According to its website, NASA, which is federally funded, has nearly 11,800 “contract and civil service employees” in Texas, including at the Houston’s Lyndon B. Johnson Space Center, with the agency claiming to spend over $2.5 billion per year in the state.

Speaking to Newsweek, Miller argued an independent Texas could be at the forefront of space exploration and the global space industry, noting SpaceX’s strong presence in the state, including its Starbase spaceport at Boca Chica.
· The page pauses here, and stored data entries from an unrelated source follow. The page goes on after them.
(** [writeFd] on a well-formed buffer. *)
Lemma writeFd_run {mx : MutexImpl} (k : kfifo) (r : write_result) :
  wf k →
  let len := Z.of_nat (length (contents k)) in
  writeFd r k =
    if read k mod bufferSize k + len <=? bufferSize k then
      Ok ((contents k, match r with inl e => (-1, Some e) | inr n => (n, None) end), k)
    else Err OutOfBounds.
Proof.
  intros Hwf len. unfold len. rewrite length_contents by done.
  pose proof (wf_size_bounds k Hwf). pose proof (count_range k Hwf).
  pose proof (Z.mod_pos_bound (read k) (bufferSize k)).
  destruct (wf_buffer k Hwf) as (b & Hb & Hlen).
  unfold writeFd, getReadableLen. mstep.
  rewrite (M_bind_ok _ _ _ _ _ (lock_guard_gets (λ k, u32 (write k - read k)) k
                                  (λ _ _, eq_refl) (wf_mutex k Hwf))).
  change (id k) with k. rewrite Hb, masked_mod by done. mstep.
  destruct (Z.leb_spec (read k mod bufferSize k + u32 (write k - read k)) (bufferSize k)).
  - rewrite mem_read_ok by lia.
    unfold contents. rewrite Hb. unfold ring_slice.
    rewrite drop_app_le, take_app_le by (rewrite ?length_drop; lia).
    by destruct r.
  - by rewrite mem_read_oob by lia.
Qed.

(** [writeFd] offers [getReadableLen()] bytes from the masked read position
    on, as if they did not go round. When they do not, it offers exactly the
    unread bytes; when they do, it reads behind the array. Either way the unread
    bytes stay unread: the call consumes nothing, whatever [write] returns. *)
Theorem writeFd_offers {mx : MutexImpl} (k : kfifo) (r : write_result) :
  wf k →
  let len := Z.of_nat (length (contents k)) in
  writeFd r k =
    if read k mod bufferSize k + len <=? bufferSize k then
      Ok ((contents k, match r with inl e => (-1, Some e) | inr n => (n, None) end), k)
    else Err OutOfBounds.
Proof. apply writeFd_run. Qed.

Lemma writeFd_offers_witness :
  writeFd (mx := pthread_mutex) (inr 1) sample_kfifo =
    Ok (([Byte.x64], (1, None)), sample_kfifo) ∧
  writeFd (mx := pthread_mutex) (inr 1)
    (mk_kfifo (Some [Byte.x61; Byte.x62; Byte.x63; Byte.x64]) 4 5 3 0) = Err OutOfBounds.
Proof.
  split.
  - apply (writeFd_offers (mx := pthread_mutex) sample_kfifo (inr 1) sample_wf).
  - apply (writeFd_offers (mx := pthread_mutex)
      (mk_kfifo (Some [Byte.x61; Byte.x62; Byte.x63; Byte.x64]) 4 5 3 0) (inr 1)).
    split; [by exists 2|by eexists|done|done|done|done].
Defined.
(* ===== verification/EpollPoller.v ===== *)
(** [EpollPoller] with its base [Poller] (Poller.h, Poller.cpp, EpollPoller.h,
    EpollPoller.cpp), and the operations of [Channel] that end in it: how the
    channels' [m_index], the map of file descriptors and the kernel's interest
    list go together. *)
From S2P Require Import Prelude Channel.

Definition kNew : Z := -1.
Definition kAdded : Z := 1.
Definition kDeleted : Z := 2.

Inductive ctl_op := EPOLL_CTL_ADD | EPOLL_CTL_DEL | EPOLL_CTL_MOD.

Record epoll_event := mk_event { events : Z; data_ptr : Z }.

(** The kernel's side: an epoll instance, its interest list, and [epoll_ctl],
    which answers the instance after the change or [errno]. *)
Class Epoll (K : Type) := {
  registered : K → gmap Z epoll_event;
  epoll_ctl : K → ctl_op → Z → epoll_event → K + Z;
  after_close : K → Z → K               (** what is left of it when a descriptor is closed *)
}.

(** What epoll_ctl(2) documents: which calls can succeed, what they do, and that
    a change or a removal of a registered descriptor succeeds. Adding one may
    fail for want of resources. A descriptor that is closed leaves the list (epoll(7)). *)
Class EpollLaws (K : Type) `{Epoll K} := {
  ctl_add k fd ev k' : epoll_ctl k EPOLL_CTL_ADD fd ev = inl k' →
    registered k !! fd = None ∧ registered k' = <[fd := ev]> (registered k);
  ctl_mod k fd ev : is_Some (registered k !! fd) →
    ∃ k', epoll_ctl k EPOLL_CTL_MOD fd ev = inl k' ∧ registered k' = <[fd := ev]> (registered k);
  ctl_del k fd ev : is_Some (registered k !! fd) →
    ∃ k', epoll_ctl k EPOLL_CTL_DEL fd ev = inl k' ∧ registered k' = delete fd (registered k);
  close_leaves k fd : registered (after_close k fd) = delete fd (registered k)
}.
He said: “International cooperation is vital to the advancement of space exploration. However, we are in a time where space innovation is being driven by the private sector.

“Not only would an independent Texas be able to work with NASA or the ESA [European Space Agency], but we are also home to SpaceX who is currently rewriting the book on manned space exploration. We are proud that the next chapter in the story of the space industry is being written right here in Texas. Who knows? Maybe the first flag planted on Mars will the Texas flag.”

Newsweek approached NASA for comment by email.

A Redfield & Wilton Strategies survey of 814 eligible Texan voters conducted for Newsweek from February 1 to 3 found 23 percent would vote for independence in a hypothetical secessionist referendum, versus 67 percent who want Texas to remain “a state within the United States.”

However, in more promising news for Texan nationalists, the survey also found 44 percent of Texans are either more likely or significantly more likely to support independence due to the ongoing migrant crisis. Another 35 percent said this made no difference to their calculations, while 16 percent said it made them more supportive of the American Union.